Let me explain. Regular participation in exercise has been shown to reduce the risk of cardiovascular disease. Specifically, regular exercise can reduce blood pressure, reduce cholesterol levels, reduce triglyceride levels, reduce resting blood sugar levels, help with weight loss, help improve body composition, improve blood flow, improve soft-tissue integrity, improve bone mineral density, improve balance, improve strength, improve endurance and the list could literally go on for pages. Obviously, different types, intensities, duration and frequency of exercise offers different benefits which we've focused on with various previous posts in the past.  The good news, is that it doesn't take much to experience some of these health-related benefits as even brief 10 min walks throughout the day can help reduce your risk of developing various diseases.

There are also some great resources available that show how beneficial exercise can be at not only improve health and wellness but also in its ability to save money!  From one particular study, researchers found the following:

"The data suggest that increasing participation in moderate physical activity among sedentary adults may reduce direct medical expenditures - between $300 and £1,053 per person per annum - a US saving of $76.6 billion at 2000 prices."
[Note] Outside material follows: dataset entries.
(** A pending request, once it is taken out of [pending]. *)
Lemma unpend_facts res p w :
  Inv node w → pending w !! res = Some p →
  let w0 := with_pending (delete res) w in
  Inv node w0 ∧ close_listeners w0 !! res = None ∧ pending w0 !! res = None ∧
  ∃ d, responses w0 !! res =
       Some {| calls := corsCalls; received := []; destroyed := d |}.
Proof.
  intros HI Hp w0. destruct (inv_pending _ _ HI _ _ Hp) as (Hl & d & Hx).
  split; [by apply Inv_unpend|]. split; [done|].
  split; [apply lookup_delete_eq|eauto].
Qed.

Lemma Inv_step w i : Inv node w → Inv node (step node w i).
Proof.
  intros HI.
  assert (Hnew : pending (arrive w) !! length (responses w) = None).
  { simpl. destruct (pending w !! length (responses w)) as [p|] eqn:Hp; [|done].
    destruct (inv_pending _ _ HI _ _ Hp) as (_ & d & Hx).
    apply lookup_lt_Some in Hx. lia. }
  destruct i as [method pathname body|run outcome|res|res|method pathname|res chunk|res|res].
  - simpl. eapply Inv_handler.
    + by apply Inv_new_response.
    + by apply new_response_fresh.
    + done.
    + simpl. by apply list_lookup_middle.
    + done.
    + done.
  - by apply Inv_settle.
  - by apply Inv_break.
  - by apply Inv_close.
  - simpl. eapply Inv_handlerEntry.
    + by apply Inv_new_response.
    + by apply new_response_fresh.
    + done.
    + simpl. by apply list_lookup_middle.
    + done.
    + done.
  - simpl. unfold onData. destruct (pending w !! res) as [[p|b]|] eqn:Hp; try done.
    apply Inv_pend; [done|by eapply inv_pending|done].
  - simpl. unfold onEnd. destruct (pending w !! res) as [[p|b]|] eqn:Hp; try done.
    destruct (unpend_facts res _ w HI Hp) as (HI0 & Hl0 & Hp0 & d & Hx0).
    by apply Inv_chat.
  - simpl. unfold onRead. destruct (pending w !! res) as [[p|b]|] eqn:Hp; try done.
    destruct (unpend_facts res _ w HI Hp) as (HI0 & Hl0 & Hp0 & d & Hx0).
    by eapply Inv_handlerResume.
Qed.

(** Every state the server reaches from its start satisfies the invariant. *)
Lemma Inv_exec w inputs : Inv node w → Inv node (exec node w inputs).
Proof.
  revert w. induction inputs as [|i inputs IH]; intros w HI; [done|].
  simpl. apply IH. by apply Inv_step.
Qed.

Lemma Inv_reach inputs : Inv node (exec node init inputs).
Proof. apply Inv_exec, Inv_init. Qed.

(** *** The shape of every step *)

Lemma onRes_onRes res f g w : onRes res f (onRes res g w) = onRes res (f ∘ g) w.
Proof.
  unfold onRes, with_responses. simpl. f_equal. apply list_alter_alter_eq.
Qed.

Lemma keeps_called op : keeps (called op).
Proof. by intros x. Qed.

Lemma keeps_sent op chunk : keeps (sent op chunk).
Proof. by intros x. Qed.

Lemma keeps_replayed chunks : keeps (replayed chunks).
Proof. by intros x. Qed.

Lemma keeps_compose f g : keeps f → keeps g → keeps (f ∘ g).
Proof. intros Hf Hg x. simpl. by rewrite Hf, Hg. Qed.

#[local] Hint Resolve keeps_called keeps_sent keeps_replayed keeps_compose : keeps.

Lemma sendJson_onRes res statusCode data w :
  ∃ F, keeps F ∧ sendJson node res statusCode data w = onRes res F w.
Proof.
  eexists. split; [|unfold sendJson, setStatus, setHeader, end_;
                     rewrite !onRes_onRes; reflexivity].
  auto 10 with keeps.
Qed.

Lemma notFound_onRes res w : ∃ F, keeps F ∧ notFound res w = onRes res F w.
Proof.
  eexists. split; [|unfold notFound, setStatus, end_;
                     rewrite !onRes_onRes; reflexivity].
  auto with keeps.
Qed.

Lemma respond_after res G W w :
  keeps G → (∃ F, keeps F ∧ W = onRes res F (onRes res G w)) →
  ∃ F, keeps F ∧ W = onRes res F w.
Proof.
  intros HG (F & HF & ->). exists (F ∘ G). split; [auto with keeps|].
  apply onRes_onRes.
Qed.

(** The three shapes of a request. *)
Lemma handler_shape res method pathname body w :
  let W := handler node res method pathname body w in
  (∃ F, keeps F ∧ W = onRes res F w) ∨
  (∃ run F, keeps F ∧ runs w !! pop (split slash pathname) = Some run ∧
     W = with_close_listeners <[res := run]>
           (with_heap (alter (addClient res) run) (onRes res F w))) ∨
  (∃ message threadId F, keeps F ∧
     W = onRes res F (accepted node message threadId w)).
Proof.
  unfold handler.
  set (G := called (SetHeader (js "Access-Control-Allow-Methods") (js "GET,POST,OPTIONS"))
            ∘ (called (SetHeader (js "Access-Control-Allow-Headers") (js "Content-Type"))
               ∘ called (SetHeader (js "Access-Control-Allow-Origin") (js "*")))).
  assert (HG : keeps G) by (unfold G; auto with keeps).
  assert (Hw1 : setHeader res "Access-Control-Allow-Methods" "GET,POST,OPTIONS"
            (setHeader res "Access-Control-Allow-Headers" "Content-Type"
               (setHeader res "Access-Control-Allow-Origin" "*" w)) = onRes res G w).
  { unfold setHeader. by rewrite !onRes_onRes. }
  rewrite Hw1. clear Hw1. cbv zeta.
  case_bool_decide.
  { left. apply (respond_after _ G); [done|]. eexists.
    split; [|unfold setStatus, end_; rewrite onRes_onRes; reflexivity].
    auto with keeps. }
  destruct (if _ : bool then serveStatic node res pathname (onRes res G w) else None)
    as [w'|] eqn:Hstatic.
  { left. apply (respond_after _ G); [done|].
    destruct (_ && _ && _); [|done]. unfold serveStatic in Hstatic.
    destruct (fileRead node pathname) as [path|]; [|done]. simpl in Hstatic.
    destruct (readFile node path) as [data|]; [|done]. simpl in Hstatic.
    injection Hstatic as <-. eexists.
    split; [|unfold setStatus, setHeader, end_; rewrite !onRes_onRes; reflexivity].
    auto 10 with keeps. }
  destruct (bool_decide (method = js "GET") && bool_decide (pathname = js "/api/health")).
  { left. apply (respond_after _ G); [done|]. apply sendJson_onRes. }
  destruct (bool_decide (method = js "GET") && negb (bool_decide (pathname = []))
            && startsWith pathname (js "/api/stream/")).
  { destruct (runs w !! pop (split slash pathname)) as [run|] eqn:Hrun.
    - right. left. exists run. rewrite (stream_found _ _ run) by done. cbv zeta.
      eexists. split; [|split; [done|]].
      2:{ unfold flushHeaders, setHeader.
          change (onRes res ?f (with_heap ?h ?w0))
            with (with_heap h (onRes res f w0)).
          rewrite !onRes_onRes. reflexivity. }
      auto 10 with keeps.
    - left. apply (respond_after _ G); [done|]. unfold stream.
      change (runs (onRes res G w)) with (runs w). rewrite Hrun.
      apply notFound_onRes. }
  destruct (bool_decide (method = js "POST") && bool_decide (pathname = js "/api/chat"));
    [|left; apply (respond_after _ G); [done|]; apply notFound_onRes].
  destruct (JSON_parse node (if bool_decide (body = []) then js "{}" else body))
    as [data|] eqn:Hparse;
    [|left; apply (respond_after _ G); [done|]; unfold chat; rewrite Hparse;
      apply sendJson_onRes].
  destruct (prop (js "message") data) as [[| | |message| |]|] eqn:Hm;
    try (left; apply (respond_after _ G); [done|]; unfold chat; rewrite Hparse;
         destruct data; try rewrite Hm; apply sendJson_onRes).
  destruct (decide (trim message = [])) as [Ht|Ht].
  - left. apply (respond_after _ G); [done|]. unfold chat. rewrite Hparse.
    destruct data; try rewrite Hm; try rewrite bool_decide_eq_true_2 by done;
      apply sendJson_onRes.
  - right. right. rewrite (chat_accepted _ _ _ _ _ Hparse Hm Ht).
    destruct (sendJson_onRes res 200
                (JObj [(js "runId", JStr (randomUUID node (uuid_calls (onRes res G w))));
                       (js "threadId",
                        JStr (thread_id (chatThread node (prop (js "threadId") data)
                                           (onRes res G w))))])
                (accepted node message (prop (js "threadId") data) (onRes res G w)))
      as (F & HF & ->).
    exists message, (prop (js "threadId") data), (F ∘ G).
    split; [auto with keeps|].
    change (accepted node message (prop (js "threadId") data) (onRes res G w))
      with (onRes res G (accepted node message (prop (js "threadId") data) w)).
    apply onRes_onRes.
Qed.
(** * The helpers, the handlers and the other modules *)

(** ** The reads of the service on any store *)

(** [getNextPosition] on any store, dense or not: the run never fails and
    writes nothing; the result is 1 for a sequence without entries and
    otherwise one more than the highest position of the sequence, so it lies
    above every position of the sequence. *)
Theorem getNextPosition_above_all (sid : Id) (w : World) :
  exists v,
    getNextPosition sid w = (Ok v, w) /\
    (forall r, In r (entries sid (db w)) -> sp_position r < v) /\
    (entries sid (db w) = [] -> v = 1) /\
    (entries sid (db w) <> [] ->
       exists r, In r (entries sid (db w)) /\ v = sp_position r + 1).
Proof.
  unfold getNextPosition, bind, query. fold (entries sid (db w)).
  pose proof (order_perm false (entries sid (db w))) as Hp.
  pose proof (order_sorted false (entries sid (db w))) as Hs.
  destruct (order false (entries sid (db w))) as [|h t] eqn:O.
  - apply Permutation_nil in Hp. rewrite Hp. exists 1.
    split; [reflexivity|]. split; [intros r []|]. split; [reflexivity|].
    intros H. now destruct H.
  - cbn [firstn maybeSingle]. exists (sp_position h + 1).
    assert (Hh : In h (entries sid (db w)))
      by (eapply Permutation_in; [exact Hp | simpl; auto]).
    split; [reflexivity|]. split; [|split].
    + intros r Hr.
      assert (Hr' : In r (h :: t))
        by (eapply Permutation_in; [apply Permutation_sym, Hp | exact Hr]).
      pose proof (sorted_head_extreme _ _ _ _ Hs Hr') as Hle.
      unfold precedes in Hle. lia.
    + intros E. rewrite E in Hh. destruct Hh.
    + intros _. exists h. auto.
Qed.

(** [fetchSequencePoseDto] on a store that satisfies its key constraints: for
    the id of a stored row it returns that row's id, pose id and position with
    the name of the referenced pose; for an id no row has, [.single()] fails
    with the store error PGRST116; the branch that throws
    SEQUENCE_POSE_NOT_FOUND is never taken. *)
Theorem fetchSequencePoseDto_lookup (id : Id) (w : World) :
  consistent (db w) ->
  (forall r, In r (sequence_poses (db w)) -> sp_id r = id ->
     exists p, In p (poses (db w)) /\ pose_id p = sp_pose_id r /\
       fetchSequencePoseDto id w
       = (Ok (mkSequencePoseDto (sp_id r) (sp_pose_id r) (pose_name p)
                                (sp_position r)), w)) /\
  (~ In id (map sp_id (sequence_poses (db w))) ->
     fetchSequencePoseDto id w = (Throw (StoreError "PGRST116"), w)) /\
  (forall w', fetchSequencePoseDto id w
              <> (Throw (AppError "SEQUENCE_POSE_NOT_FOUND"), w')).
Proof.
  intros Hc. pose proof (pk_sequence_poses Hc) as Hpk.
  assert (Hjoin : forall r, In r (sequence_poses (db w)) ->
            exists p, find (fun p => pose_id p == sp_pose_id r) (poses (db w)) = Some p).
  { intros r Hr. destruct (fk_entry_pose Hc r Hr) as [x [Hx Ex]].
    destruct (find _ (poses (db w))) as [p|] eqn:F; [eauto|].
    apply (find_none _ _ F) in Hx. rewrite Ex, same_refl in Hx. discriminate. }
  split; [|split].
  - intros r Hr <-. destruct (Hjoin r Hr) as [p F]. exists p.
    pose proof (find_some _ _ F) as [Hp Ep]. apply same_true in Ep.
    split; [exact Hp|]. split; [exact Ep|].
    unfold fetchSequencePoseDto, bind, query.
    replace (filter (fun x => sp_id x == sp_id r) (sequence_poses (db w))) with [r].
    + cbn [single]. now rewrite F.
    + symmetry.
      rewrite <- (filter_unique (fun _ => true) (sequence_poses (db w)) r Hpk Hr eq_refl).
      apply filter_ext. intros x. now rewrite andb_true_r.
  - intros Hno. unfold fetchSequencePoseDto, bind, query.
    rewrite filter_none; [reflexivity|].
    intros x Hx. apply same_false. intros E. apply Hno. rewrite <- E.
    now apply in_map.
  - intros w' E. unfold fetchSequencePoseDto, bind, query in E.
    destruct (filter (fun x => sp_id x == id) (sequence_poses (db w)))
      as [|r [|r' t]] eqn:S; cbn [single] in E; try discriminate.
    assert (Hr : In r (sequence_poses (db w))).
    { assert (H : In r (filter (fun x => sp_id x == id) (sequence_poses (db w))))
        by (rewrite S; simpl; auto).
      apply filter_In in H. tauto. }
    destruct (Hjoin r Hr) as [p F]. rewrite F in E. discriminate.
Qed.

Lemma fetchSequencePoseDto_lookup_witness :
  fetchSequencePoseDto "C" abcd = (Ok (mkSequencePoseDto "C" "p1" "Tree" 3), abcd) /\
  fetchSequencePoseDto "Z" abcd = (Throw (StoreError "PGRST116"), abcd).
Proof.
  destruct (fetchSequencePoseDto_lookup "Z" abcd) as (_ & Hmiss & _);
    [apply consistentb_sound; reflexivity|].
  destruct (fetchSequencePoseDto_lookup "C" abcd) as (Hrow & _ & _);
    [apply consistentb_sound; reflexivity|].
  split.
  - destruct (Hrow (entry "C" 3)) as (p & Hp & Ep & E);
      [simpl; tauto | reflexivity |].
    destruct Hp as [<-|[]]. exact E.
  - apply Hmiss. simpl. intros [H|[H|[H|[H|[]]]]]; discriminate.
Defined.

Lemma lookup_miss (sid id : Id) (rows : list SequencePose) :
  (forall r, In r rows -> sp_id r = id -> sp_sequence_id r <> sid) ->
  filter (fun r => (sp_id r == id) && in_sequence sid r) rows = [].
Proof.
  intros Hout. apply filter_none. intros r Hr.
  destruct (sp_id r == id) eqn:E1; [|reflexivity].
  apply same_true in E1. cbn [andb]. unfold in_sequence.
  apply same_false. now apply Hout.
Qed.

(** An entry id that is not an entry of the addressed sequence (no row has
    it, or its row belongs to another sequence, the caller's own or not):
    for the owner of the addressed sequence [updateSequencePose] and
    [removeSequencePose] throw SEQUENCE_POSE_NOT_FOUND and write nothing,
    whatever the command. *)
Theorem entry_outside_sequence_not_found (uid sid id : Id)
        (cmd : UpdateSequencePoseCommand) (w : World) (s : Sequence) :
  verifySequenceOwnership sid uid w = (Ok s, w) ->
  (forall r, In r (sequence_poses (db w)) -> sp_id r = id -> sp_sequence_id r <> sid) ->
  updateSequencePose uid sid id cmd w
  = (Throw (AppError "SEQUENCE_POSE_NOT_FOUND"), w) /\
  removeSequencePose uid sid id w
  = (Throw (AppError "SEQUENCE_POSE_NOT_FOUND"), w).
Proof.
  intros Ever Hout.
  pose proof (lookup_miss sid id (sequence_poses (db w)) Hout) as F.
  split.
  - unfold updateSequencePose. rewrite (bind_ok _ _ _ _ _ Ever).
    unfold bind, query. now rewrite F.
  - rewrite removeSequencePose_unfold, Ever. cbn [fst]. now rewrite F.
Qed.

Lemma entry_outside_sequence_not_found_witness :
  updateSequencePose "alice" "s1" "X" (move_to 1) shared
  = (Throw (AppError "SEQUENCE_POSE_NOT_FOUND"), shared) /\
  removeSequencePose "alice" "s1" "X" shared
  = (Throw (AppError "SEQUENCE_POSE_NOT_FOUND"), shared).
Proof.
  apply (entry_outside_sequence_not_found "alice" "s1" "X" (move_to 1) shared
           (mkSequence "s1" "alice")).
  - reflexivity.
  - simpl. intros r [<-|[<-|[<-|[]]]] E; discriminate.
Defined.






(** ** Runs on one sequence leave the others alone *)

Lemma bind_cases {A B} (m : M A) (k : A -> M B) w r w' :
  bind m k w = (r, w') ->
  (exists e, m w = (Throw e, w') /\ r = Throw e) \/
  (exists a w1, m w = (Ok a, w1) /\ k a w1 = (r, w')).
Proof.
  unfold bind. destruct (m w) as [[a|e] w1]; intros E.
  - right. eauto.
  - left. inversion E; subst. eauto.
Qed.

Lemma elsewhere_refl sid w : elsewhere_unchanged sid w w.
Proof. unfold elsewhere_unchanged. auto. Qed.

Lemma elsewhere_trans sid a b c :
  elsewhere_unchanged sid a b -> elsewhere_unchanged sid b c ->
  elsewhere_unchanged sid a c.
Proof.
  intros (A1 & A2 & A3 & A4) (B1 & B2 & B3 & B4).
  unfold elsewhere_unchanged. repeat split; try congruence.
  intros other H. rewrite B4, A4; auto.
Qed.

Lemma elsewhere_reads {A} sid (m : M A) w r w' :
  snd (m w) = w -> m w = (r, w') -> elsewhere_unchanged sid w w'.
Proof. intros H E. rewrite E in H. cbn in H. subst. apply elsewhere_refl. Qed.

Lemma repositioned_owns sid id w w' : repositioned w w' -> owns sid id w -> owns sid id w'.
Proof.
  intros Hr Ho r Hin E. apply unpositioned_In in Hin. rewrite Hr in Hin.
  apply unpositioned_In_inv in Hin. destruct Hin as [r0 [H0 U]].
  unfold unpositioned in U. inversion U as [[U1 U2 U3 U4]].
  assert (sp_sequence_id r0 = sid) by (apply Ho; congruence). congruence.
Qed.

Lemma repositioned_pk w w' :
  repositioned w w' -> NoDup (map sp_id (sequence_poses (db w))) ->
  NoDup (map sp_id (sequence_poses (db w'))).
Proof. intros Hr. rewrite <- !ids_unpositioned. now rewrite Hr. Qed.

Lemma pk_owns sid w x :
  NoDup (map sp_id (sequence_poses (db w))) ->
  In x (sequence_poses (db w)) -> in_sequence sid x = true -> owns sid (sp_id x) w.
Proof.
  intros Hpk Hx Hs r Hr E. apply same_true in Hs.
  now rewrite (pk_injective _ r x Hpk Hr Hx E).
Qed.

Lemma update_position_elsewhere sid id p w r w' :
  owns sid id w -> update_position id p w = (r, w') -> elsewhere_unchanged sid w w'.
Proof.
  intros Ho. unfold update_position. cbv zeta.
  change (db (record (WUpdatePosition id p) w)) with (db w).
  destruct (negb _); [intros E; inversion E; now unfold elsewhere_unchanged|].
  destruct (find _ _); [|intros E; inversion E; now unfold elsewhere_unchanged].
  destruct (position_taken _ _ _ _); intros E; inversion E;
    [now unfold elsewhere_unchanged|].
  unfold elsewhere_unchanged. cbn. repeat split.
  intros other Hne. unfold entries. cbn.
  rewrite filter_map_swap.
  rewrite (filter_ext _ (in_sequence other))
    by (intros x; unfold in_sequence; now rewrite set_position_sequence).
  rewrite <- (map_id (filter (in_sequence other) (sequence_poses (db w)))) at 2.
  apply map_ext_in. intros x Hx. apply filter_In in Hx. destruct Hx as [Hx Hs].
  apply set_position_other. intros E1. apply Hne.
  apply same_true in Hs. rewrite <- Hs. now apply Ho.
Qed.

Lemma loop_elsewhere sid (f : SequencePose -> Z) l : forall w r w',
  (forall x, In x l -> owns sid (sp_id x) w) ->
  for_each l (fun pose => update_position (sp_id pose) (f pose)) w = (r, w') ->
  elsewhere_unchanged sid w w'.
Proof.
  induction l as [|x rest IH]; intros w r w' Ho E; cbn [for_each] in E.
  - inversion E; subst. apply elsewhere_refl.
  - apply bind_cases in E. destruct E as [(e & E & _)|([] & w1 & E1 & E2)].
    + eapply update_position_elsewhere; [|exact E]. apply Ho. simpl. auto.
    + eapply elsewhere_trans.
      * eapply update_position_elsewhere; [|exact E1]. apply Ho. simpl. auto.
      * eapply IH; [|exact E2]. intros y Hy.
        eapply repositioned_owns; [eapply update_position_keeps; exact E1|].
        apply Ho. simpl. auto.
Qed.

(** The shape of the four shift loops: fetch rows of the sequence, update
    each by id. *)
Lemma shift_elsewhere sid (sel : SequencePose -> bool) asc (f : SequencePose -> Z)
      w r w' :
  NoDup (map sp_id (sequence_poses (db w))) ->
  (forall x, sel x = true -> in_sequence sid x = true) ->
  (posesToShift <- query (fun d => Ok (order asc (filter sel (sequence_poses d)))) ;;
   for_each posesToShift (fun pose => update_position (sp_id pose) (f pose))) w
  = (r, w') ->
  elsewhere_unchanged sid w w'.
Proof.
  intros Hpk Hsel E. unfold bind at 1, query in E.
  eapply loop_elsewhere; [|exact E].
  intros x Hx. apply order_In, filter_In in Hx. destruct Hx as [Hx Hs].
  apply pk_owns; auto.
Qed.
You can see from a financial perspective there is the potential for some serious savings. Research has shown that 1 out of every 2 Americans has at least one chronic disease (hypertension, high cholesterol etc.) and 1 out of every 4 have multiple chronic diseases which translates to about $2 TRILLION annually and approximately 84% of all healthcare spending! THAT'S A LOT OF MONEY.  All money that could easily be spent elsewhere if proper interventions (i.e. EXERCISE) were utilized as we mentioned above that a lot of the benefits of exercise can serve as reasons to begin an exercise program as a preventative strategy.  Which is important to note as studies have found that regular exercise has been shown to be just as effective as prescription drugs as far as the ability to treat various medical conditions. Regarding the statement I made earlier can the applicability of using exercise instead of prescription medications (Disclaimer: I'm not a real doctor with a medical degree, but I am an exercise physiologists so obviously consult your physician first before make any changes to your medications); there is very strong evidence that shows exercise can be used to manage a lot of the chronic diseases that we have been referring to. However if these conditions are left untreated for long periods of time than medications or even surgical interventions may be required. These are all reasons to get started early and use exercise to prevent these chronic health conditions in the first place and save yourself (and your employer) $1,000 of dollars worth of health care expenses later down the road.

Moral of the story, move now or pay later!